There had been a riot at the Sun Theater in San Francisco on February 8th. Here’s some of the report from the San Francisco Chronicle:

Objecting to scenes of dire poverty in Ireland as portrayed by Theda Bara in Kathleen Mavourneen at the Sun Theater, a gang of young men attempted to wreak the theater, smashed the projecting machines and destroyed or took away the films last night…The rioters objected to scenes in the picture showing two pigs in parlors of Irish cottages, chickens fluttering on stairways and other examples of dire poverty on the Emerald Isle. At last night’s performance a number of young men ranging in age from 19 to 22, according to [theater manager Abe] Markowitz, secured seats in the gallery near the projecting room, and during the picture yelled their disapproval of the film.

When the picture was through one yelled “Get the picture,” and a crowd made a rush for the operating room. The operator [William Ulrich] was pinned to the wall, and with bundles of carbons the men smashed the machines and other machinery in the room… After smashing everything possible in the operating room, the crowd tore down railings, broke chairs, and did other damage in the upper gallery, and then ran carrying with them two reels of the picture. Two more reels were torn during the excitement.

Before the smashing started, one man said to Markowitz “I’m a member of the American Committee for Irish Freedom and we don’t want any of that ___ British propaganda shown in San Francisco,” but that group denied having anything to do with it. The police never caught the rioters. Markowitz estimated that the total damage added up to $5000. He withdrew Mavourneen and replaced it with Vagabond Luck, a “happy, snappy racing comedy.”

According to historian Gary D. Rhodes, this wasn’t the first Irish-American protest against the film. In October 1919 a group of organizations wrote a letter to the theater manager in Bayonne, New Jersey before it opened, and he decided not to show it. In November, the manager of the Palace Theater in Hartford, Connecticut cut the objectionable scenes and it screened without incident. Markowitz at the Sun previewed the film with two Catholic priests earlier in the day, and cut some scenes at their suggestions. But this censorship wasn’t enough to appease the young men.

So going out to the movies could sometimes be dangerous even in 1920. This appears to worst incident in the film’s run, though according to Bara biographer Eve Golden, some Irish-American groups also objected to a Jewish woman playing an Irish woman. The film soon disappeared and now it’s lost.

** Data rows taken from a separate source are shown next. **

(* ===== verification/ResultTabSelection.v ===== *)
(** * ResultTabSelection: the active tab of the results

    Models [blocks/SearchResult/tabSelection.ts]: which tab a result asks for,
    and the reducer that chooses the active tab while results come and go. *)

From S2P Require Import Prelude SqlExecutionTypes.
Local Open Scope nat_scope.

Definition CONSOLE_TAB_ID : jstr := js "execution-console".
Definition ABSTRACT_TAB_ID : jstr := js "abstract".
Definition MESSAGES_TAB_ID : jstr := js "messages".

Record ActiveTabSelectionState := mkSelection {
  activeTabId : jstr;
  pendingPreferredTabId : option jstr;
  followPreferredTabs : bool;
}.

Inductive ActiveTabSelectionAction :=
  | Prefer (tabId : jstr)
  | Activate (tabId : jstr)
  | ActivateAutomatically (tabId : jstr)
  | ActivateByUser (tabId : jstr)
  | StartAutoFollow (tabId : jstr)
  | ResetPreference
  | TabsChanged (availableTabIds : list jstr).

(** ** What a result asks for *)

Definition getResultIdentity (item : IManageResultData) : jstr :=
  or_else (default [] (uuid item)) (or_else (text (extraGet (js "resultKey") item)) (text (extraGet (js "historyKey") item))).

Definition hasTabularResult (item : IManageResultData) : bool := 1 <? length (default [] (headerList item)).

Definition hasLegacyResultTab (item : IManageResultData) : bool :=
  hasTabularResult item || negb (default false (success item)).

Definition is_digit (c : N) : bool := (48 <=? c)%N && (c <=? 57)%N.

Fixpoint dropDigits (label : jstr) : jstr :=
  match label with c :: label' => if is_digit c then dropDigits label' else label | [] => [] end.

(** [/\d+/] at the start: what is behind it. *)
Definition afterDigits (label : jstr) : option jstr :=
  match label with c :: _ => if is_digit c then Some (dropDigits label) else None | [] => None end.

Definition afterChar (c : N) (label : jstr) : option jstr :=
  match label with x :: label' => if (x =? c)%N then Some label' else None | [] => None end.

(** [displayName.replace(/^#\d+-\d+\s*/, '')]. *)
Definition getConsoleResultTabLabel (displayName : jstr) (showCoordinates : bool) : jstr :=
  if showCoordinates then displayName
  else
    match (r ← afterChar (ch "#") displayName; r ← afterDigits r; r ← afterChar (ch "-") r; afterDigits r) with
    | Some rest => trimStart rest
    | None => displayName
    end.

Definition truthyField (v : option scalar) : bool :=
  match v with
  | Some (SBool b) => b
  | Some (SNum n) => negb (n =? 0)%Z
  | Some (SStr (_ :: _)) => true
  | _ => false
  end.

Definition shouldOpenLegacyMessagesTab (item : IManageResultData) : bool :=
  truthyField (extraGet (js "messageOnly") item)
  || (negb (bool_decide (default [] (extraMessages item) = [])) && negb (hasLegacyResultTab item)).

Definition getPreferredActiveTabId (item : option IManageResultData) (consoleMode forceOutputTab : bool) : jstr :=
  if consoleMode && forceOutputTab then CONSOLE_TAB_ID
  else
    match item with
    | None => if consoleMode then CONSOLE_TAB_ID else []
    | Some item =>
        if negb consoleMode && shouldOpenLegacyMessagesTab item then MESSAGES_TAB_ID
        else if consoleMode && negb (default false (success item)) then CONSOLE_TAB_ID
        else if (if consoleMode then hasTabularResult item else hasLegacyResultTab item)
        then or_else (default [] (uuid item)) (if consoleMode then CONSOLE_TAB_ID else ABSTRACT_TAB_ID)
        else if consoleMode then CONSOLE_TAB_ID else ABSTRACT_TAB_ID
    end.

(** ** The reducer *)

Definition resolveAvailableActiveTabId (currentActiveTabId : jstr) (availableTabIds : list jstr)
    (preferredActiveTabId : option jstr) : jstr :=
  match availableTabIds with
  | [] => []
  | first :: _ =>
      let available id := negb (bool_decide (id = [])) && includes id availableTabIds in
      if available (default [] preferredActiveTabId) then default [] preferredActiveTabId
      else if available currentActiveTabId then currentActiveTabId
      else first
  end.

Definition reduceActiveTabSelection (state : ActiveTabSelectionState) (action : ActiveTabSelectionAction)
    : ActiveTabSelectionState :=
  match action with
  | Prefer tabId =>
      if negb (followPreferredTabs state) then state
      else mkSelection (activeTabId state) (Some tabId) (followPreferredTabs state)
  | Activate tabId => mkSelection tabId None (followPreferredTabs state)
  | ActivateAutomatically tabId =>
      if followPreferredTabs state then mkSelection tabId None (followPreferredTabs state) else state
  | ActivateByUser tabId => mkSelection tabId None false
  | StartAutoFollow tabId => mkSelection tabId None true
  | ResetPreference => mkSelection (activeTabId state) None (followPreferredTabs state)
  | TabsChanged availableTabIds =>
      let next := resolveAvailableActiveTabId (activeTabId state) availableTabIds (pendingPreferredTabId state) in
      let pending := if decide (Some next = pendingPreferredTabId state) then None else pendingPreferredTabId state in
      mkSelection next pending (followPreferredTabs state)
  end.

Definition reduceAll (state : ActiveTabSelectionState) (actions : list ActiveTabSelectionAction) : ActiveTabSelectionState :=
  fold_left reduceActiveTabSelection actions state.

(** ** Lemmas *)

(** The resolved tab is available whenever there is one. *)
Lemma resolve_available current ids preferred :
  ids ≠ [] → resolveAvailableActiveTabId current ids preferred ∈ ids.
Proof.
  destruct ids as [|first ids]; [done|]. intros _. unfold resolveAvailableActiveTabId.
  case_test; [by to_prop; apply includes_true|]. case_test; [by to_prop; apply includes_true|].
  apply elem_of_cons. by left.
Qed.

Lemma resolve_current current ids :
  current ≠ [] → current ∈ ids → resolveAvailableActiveTabId current ids None = current.
Proof.
  intros Hne Hin. destruct ids as [|first ids]; [by apply not_elem_of_nil in Hin|].
  unfold resolveAvailableActiveTabId. cbn [default]. change (bool_decide ([] = [])) with true. cbn [negb andb].
  by rewrite bool_decide_eq_false_2, (proj2 (includes_true _ _) Hin) by done.
Qed.

Lemma resolve_preferred current ids t :
  t ≠ [] → t ∈ ids → resolveAvailableActiveTabId current ids (Some t) = t.
Proof.
  intros Hne Hin. destruct ids as [|first ids]; [by apply not_elem_of_nil in Hin|].
  unfold resolveAvailableActiveTabId. cbn [default]. by rewrite bool_decide_eq_false_2, (proj2 (includes_true _ _) Hin) by done.
Qed.

(** What is not a choice of a tab by the user or by the code for all cases, and
    keeps the tab [t]. *)
Definition automatic (t : jstr) (action : ActiveTabSelectionAction) : Prop :=
  match action with
  | Activate _ | ActivateByUser _ | StartAutoFollow _ => False
  | TabsChanged ids => t ∈ ids
  | Prefer _ | ActivateAutomatically _ | ResetPreference => True
  end.

(** While results are followed, a preferred tab that is not there yet. *)
Definition waiting (t : jstr) (action : ActiveTabSelectionAction) : Prop :=
  match action with TabsChanged ids => t ∉ ids | _ => False end.

Lemma waiting_keeps_preference t state actions :
  t ≠ [] → followPreferredTabs state = true → pendingPreferredTabId state = Some t → Forall (waiting t) actions →
  followPreferredTabs (reduceAll state actions) = true ∧ pendingPreferredTabId (reduceAll state actions) = Some t.
Proof.
  intros Hne Hf Hp Hw. revert state Hf Hp. induction Hw as [|a actions Ha _ IH]; intros state Hf Hp; [done|].
  destruct a as [| | | | | |ids]; try done. apply IH; [done|]. cbn [reduceActiveTabSelection pendingPreferredTabId].
  rewrite Hp, decide_False; [done|]. intros [= Heq]. destruct ids as [|first ids]; [cbn in Heq; congruence|].
  apply Ha. rewrite <-Heq. by apply resolve_available.
Qed.

(** The tab that the user chose stays.  After he activated a tab, results
    that prefer or automatically activate other tabs do not take it away as long
    as it is there; when the results are followed instead, a preferred tab becomes
    active as soon as it is there; and the active tab is always one that is
    there. *)
Theorem user_tab_kept state t actions ids :
  t ≠ [] →
  (Forall (automatic t) actions → activeTabId (reduceAll (reduceActiveTabSelection state (ActivateByUser t)) actions) = t) ∧
  (followPreferredTabs state = true → Forall (waiting t) actions → t ∈ ids →
   reduceActiveTabSelection (reduceAll (reduceActiveTabSelection state (Prefer t)) actions) (TabsChanged ids) =
   mkSelection t None true) ∧
  (ids ≠ [] → activeTabId (reduceActiveTabSelection state (TabsChanged ids)) ∈ ids).
Proof.
  intros Hne. split_and!.
  - intros Hauto. cbn [reduceActiveTabSelection]. induction Hauto as [|a actions Ha _ IH]; [done|].
    destruct a as [| | | | | |ids']; try done. cbn [reduceAll fold_left reduceActiveTabSelection activeTabId pendingPreferredTabId].
    rewrite resolve_current by done. by rewrite decide_False.
  - intros Hf Hw Hin. cbn [reduceActiveTabSelection]. rewrite Hf. cbn [negb].
    destruct (waiting_keeps_preference t (mkSelection (activeTabId state) (Some t) true) actions) as [Hf' Hp']; [done..|].
    rewrite Hf', Hp', resolve_preferred by done. by rewrite decide_True.
  - intros Hids. cbn [reduceActiveTabSelection activeTabId]. by apply resolve_available.
Qed.

Lemma user_tab_kept_witness :
  activeTabId (reduceAll (reduceActiveTabSelection (mkSelection [] None true) (ActivateByUser (js "a")))
    [Prefer (js "b"); TabsChanged [js "b"; js "a"]; ActivateAutomatically (js "b")]) = js "a".
Proof.
  apply (user_tab_kept (mkSelection [] None true) (js "a")
    [Prefer (js "b"); TabsChanged [js "b"; js "a"]; ActivateAutomatically (js "b")] []); [done|].
  repeat constructor.
Defined.
(* ===== verification/SqlTableIdentifier.v ===== *)
(** * SqlTableIdentifier: the database objects named in a statement

    Models [components/SQLEditor/helper/tableIdentifier.ts]: which table, view,
    function or procedure the name under the cursor is, with its schema and
    database, and what the editor underlines.  The parser of the engine says
    which identifiers a statement has and where; the qualified name is found in
    the text around that place with a regular expression, here the scanner
    [identifierMatches]. *)

From S2P Require Import Prelude.
Local Open Scope nat_scope.

(** ** Data *)

Inductive SqlTypeEnum := CREATE_TABLE | CREATE_VIEW | CREATE_FUNCTION | CREATE_PROCEDURE | OtherSql.
Inductive EditorDatabaseObjectType := TABLE | VIEW | FUNCTION | PROCEDURE.

#[export] Instance EditorDatabaseObjectType_eq_dec : EqDecision EditorDatabaseObjectType.
Proof. solve_decision. Defined.

Record PositionRange := mkRange { startRow : Z; startCol : Z; endRow : Z; endCol : Z }.

#[export] Instance PositionRange_eq_dec : EqDecision PositionRange.
Proof. solve_decision. Defined.

(** [parserRange] and [aliasRange] are the fields [identifierStartRowNum], ...
    and [aliasStartRowNum], ...; a missing text is empty. *)
Record SimpleIdentifier := mkIdentifier {
  name : jstr;
  alias : jstr;
  type : jstr;
  identifierDatabase : jstr;
  identifierSchema : jstr;
  identifierTable : jstr;
  parserRange : PositionRange;
  aliasRange : PositionRange;
}.

(** [valid]: the statement type is [VALID]. *)
Record SqlStatement := mkSqlStatement {
  sql : jstr;
  sqlRange : PositionRange;
  sqlType : SqlTypeEnum;
  valid : bool;
  identifiers : list SimpleIdentifier;
}.

(** What the console is bound to; [oracleLike]: the database is Oracle or
    OceanBase in its Oracle mode.  The database type, which is handed on, has no
    other use here. *)
Record IBoundInfo := mkBoundInfo {
  dataSourceId : option Z;
  dataSourceName : option jstr;
  oracleLike : bool;
  boundDatabaseName : option jstr;
  boundSchemaName : option jstr;
}.

Record EditorTableIdentifier := mkTableIdentifier {
  foundDataSourceId : Z;
  foundDataSourceName : option jstr;
  databaseName : option jstr;
  schemaName : option jstr;
  objectType : EditorDatabaseObjectType;
  tableName : jstr;
  identifier : SimpleIdentifier;
  identifierQuoted : bool;
}.

(** ** Names *)

Definition enclosed (o c : N) (text : jstr) : bool := startsWithChar o text && endsWithChar c text.

Definition isQuotedIdentifier (value : jstr) : bool :=
  let name := trim value in
  enclosed (ch "`") (ch "`") name || enclosed 34 34 name || enclosed (ch "[") (ch "]") name.

Definition normalizeIdentifierName (value : jstr) : jstr :=
  let name := trim value in
  if enclosed (ch "`") (ch "`") name || enclosed 34 34 name || enclosed (ch "[") (ch "]") name
  then drop 1 (take (length name - 1) name)
  else name.

Definition normalizeIdentifierNameByDatabaseType (value : jstr) (oracleLike quoted : bool) : jstr :=
  let name := normalizeIdentifierName value in
  if negb (bool_decide (name = [])) && oracleLike && negb quoted then toUpperCase name else name.

Definition isIdentifierNameMatch (candidateName identifierName : jstr) : bool :=
  bool_decide (candidateName = identifierName)
  || (negb (bool_decide (candidateName = [])) && negb (bool_decide (identifierName = []))
      && bool_decide (toLowerCase candidateName = toLowerCase identifierName)).

(** Where [splitQualifiedIdentifier] is: inside quotes, inside brackets. *)
Inductive SplitMode := Outside | InQuote (quote : N) | InBracket.

(** [current] is the part collected so far. *)
Fixpoint splitFrom (mode : SplitMode) (current value : jstr) : list jstr :=
  match value with
  | [] => [trim current]
  | char :: rest =>
      match mode with
      | InQuote quote => splitFrom (if (char =? quote)%N then Outside else mode) (current ++ [char]) rest
      | InBracket => splitFrom (if (char =? ch "]")%N then Outside else mode) (current ++ [char]) rest
      | Outside =>
          if (char =? 34)%N || (char =? ch "`")%N then splitFrom (InQuote char) (current ++ [char]) rest
          else if (char =? ch "[")%N then splitFrom InBracket (current ++ [char]) rest
          else if (char =? ch ".")%N then trim current :: splitFrom Outside [] rest
          else splitFrom Outside (current ++ [char]) rest
      end
  end.
(** Only the latest request of the database selector answers.  A request
    starts exactly when the selector is mounted; it calls back, with its value or
    its error, exactly when since its start no other request of its side was
    started, the data source (for schemas also the database) did not change and
    the selector was not disposed.  Proved for every implementation of the
    interface of generations. *)
Theorem option_requests_latest {T} side ops ops' (outcome : LoadOutcome T) :
  let l := lifecycle_runs (G:=G) createSelectDatabaseRequestLifecycle ops in
  ((startOptionRequest side l).2 = None ↔ mounted ops = false) ∧
  ∀ ticket, (startOptionRequest side l).2 = Some ticket →
    settleRequest (requestOf side (lifecycle_runs (startOptionRequest side l).1 ops')) ticket outcome =
    if existsb (supersedes side) ops' then ([], false)
    else match outcome with
         | Loaded v throws => (OnSuccess v :: (if throws then [OnError] else []), true)
         | LoadFailed => ([OnError], true)
         end.
Proof.
  intros l. split.
  - unfold mounted. rewrite <-(active_runs side ops createSelectDatabaseRequestLifecycle) by by intros [].
    fold l. unfold startOptionRequest, startRequest.
    destruct (active (requestOf side l)); [|done]. by destruct (begin _).
  - intros ticket Ht. pose proof (start_running side l ticket Ht) as Hr.
    apply (running_steps _ _ _ _ ops'), running_answer in Hr. unfold settleRequest. rewrite Hr. simpl.
    destruct (existsb _ _), outcome as [v []|]; done.
Qed.
End latest.

(** With the counter: a late answer of a superseded request is dropped. *)
Lemma option_requests_latest_witness :
  let l := lifecycle_runs (G:=Z) createSelectDatabaseRequestLifecycle [] in
  settleRequest (requestOf SchemaSide (lifecycle_runs (startOptionRequest SchemaSide l).1 [InvalidateDatabase]))
    1%Z (Loaded 5 false) = ([], false).
Proof. exact (proj2 (option_requests_latest SchemaSide [] [InvalidateDatabase] (Loaded 5 false)) 1%Z eq_refl). Defined.

(** ** The options *)

(** The value an option is made from. *)
Definition optionValue (expected : TreeNodeType) (field : IExtraParams → option jstr) (node : TreeNodeData)
    : option jstr :=
  match field (extraParams (nodeData node)) with
  | Some v => if bool_decide (treeNodeType (nodeData node) = expected ∧ trim v ≠ []) then Some v else None
  | None => None
  end.

Lemma named_step expected field options seen node :
  list_to_set (value <$> options) = seen →
  namedOptionStep expected field (options, seen) node =
  match optionValue expected field node with
  | Some v => if decide (v ∈ value <$> options) then (options, seen)
              else (options ++ [mkOption v (or_else (trim (originalTitle (nodeData node))) v)], {[v]} ∪ seen)
  | None => (options, seen)
  end.
Proof.
  intros <-. unfold namedOptionStep, optionValue.
  destruct (field (extraParams (nodeData node))) as [v|]; [|done].
  destruct (decide (treeNodeType (nodeData node) = expected ∧ trim v ≠ [])) as [[Ht Hv]|Hn].
  - rewrite (bool_decide_eq_true_2 _ (conj Ht Hv)), bool_decide_eq_false_2 by auto.
    rewrite bool_decide_eq_false_2 by done. simpl.
    case_decide as Hin; [rewrite bool_decide_eq_true_2|rewrite bool_decide_eq_false_2]; set_solver.
  - rewrite (bool_decide_eq_false_2 _ Hn). case_bool_decide as Ht; [done|].
    case_bool_decide; [done|]. destruct Hn. split; [|done].
    by destruct (decide (treeNodeType (nodeData node) = expected)).
Qed.

Lemma named_fold expected field nodes options seen :
  list_to_set (value <$> options) = seen →
  ∃ more, (fold_left (namedOptionStep expected field) nodes (options, seen)).1 = options ++ more ∧
    value <$> more = filter (λ v, v ∉ value <$> options) (uniq (omap (optionValue expected field) nodes)) ∧
    ∀ o, o ∈ more → ∃ node, node ∈ nodes ∧ optionValue expected field node = Some (value o) ∧
      label o = or_else (trim (originalTitle (nodeData node))) (value o).
Proof.
  revert options seen. induction nodes as [|node nodes IH]; intros options seen Hseen.
  { exists []. rewrite (right_id_L [] (++)). split_and!; [done|done|]. by intros o ?%not_elem_of_nil. }
  cbn [fold_left omap]. rewrite (named_step _ _ _ _ _ Hseen). csimpl.
  destruct (optionValue expected field node) as [v|] eqn:Ev; [case_decide as Hv|].
  - destruct (IH options seen Hseen) as (more&->&Hval&Hlab). exists more. split_and!; [done|..].
    + rewrite Hval. simpl. rewrite filter_cons, decide_False by auto.
      rewrite list_filter_filter. apply list_filter_iff. intros w. naive_solver.
    + intros o Ho. destruct (Hlab o Ho) as (n&?&?). exists n. by rewrite elem_of_cons; auto.
  - set (o := mkOption v (or_else (trim (originalTitle (nodeData node))) v)).
    destruct (IH (options ++ [o]) ({[v]} ∪ seen)) as (more&->&Hval&Hlab).
    { rewrite fmap_app, list_to_set_app_L, Hseen. simpl. set_solver. }
    exists (o :: more). rewrite <-(assoc_L (++)). split_and!; [done|..].
    + rewrite fmap_cons, Hval. simpl. rewrite filter_cons, decide_True by done. f_equal.
      rewrite list_filter_filter. apply list_filter_iff. intros w.
      rewrite fmap_app, elem_of_app. simpl. rewrite elem_of_cons. pose proof (not_elem_of_nil w). naive_solver.
    + intros o' [->|Ho]%elem_of_cons.
      * exists node. rewrite elem_of_cons. split_and!; auto.
      * destruct (Hlab o' Ho) as (n&?&?). exists n. by rewrite elem_of_cons; auto.
  - destruct (IH options seen Hseen) as (more&->&Hval&Hlab). exists more. split_and!; [done|done|].
    intros o Ho. destruct (Hlab o Ho) as (n&?&?). exists n. by rewrite elem_of_cons; auto.
Qed.

(** The options of databases (and, with their field, of schemas) are the distinct
    values of the nodes of that type, blank ones left out, in the order of their
    first appearance; a label is the title of a node with that value, or the value
    when the title is blank. *)
Lemma named_options_spec nodes expected field :
  let options := normalizeNamedOptions nodes expected field in
  value <$> options = uniq (omap (optionValue expected field) nodes) ∧
  NoDup (value <$> options) ∧
  ∀ o, o ∈ options → ∃ node, node ∈ nodes ∧ optionValue expected field node = Some (value o) ∧
    label o = or_else (trim (originalTitle (nodeData node))) (value o).
Proof.
  destruct (named_fold expected field nodes [] ∅) as (more&Heq&Hval&Hlab); [done|].
  unfold normalizeNamedOptions. rewrite Heq. simpl in *.
  assert (value <$> more = uniq (omap (optionValue expected field) nodes)) as Hv.
  { rewrite Hval. apply filter_all, Forall_forall. intros v _. apply not_elem_of_nil. }
  split_and!; [done|rewrite Hv; apply NoDup_uniq|done].
Qed.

Kathleen Mavourneen was based on a popular Civil War era song that became a play. Kathleen is forced to abandon her true love and marry the local squire, then the true love is framed for murder and hung (ballads are awfully bleak!). There had already been three earlier films based on the story. The 1919 version had a twist: instead of ending tragically, it turned out it was all a dream she had on the eve of her wedding, and Kathleen marries her true love.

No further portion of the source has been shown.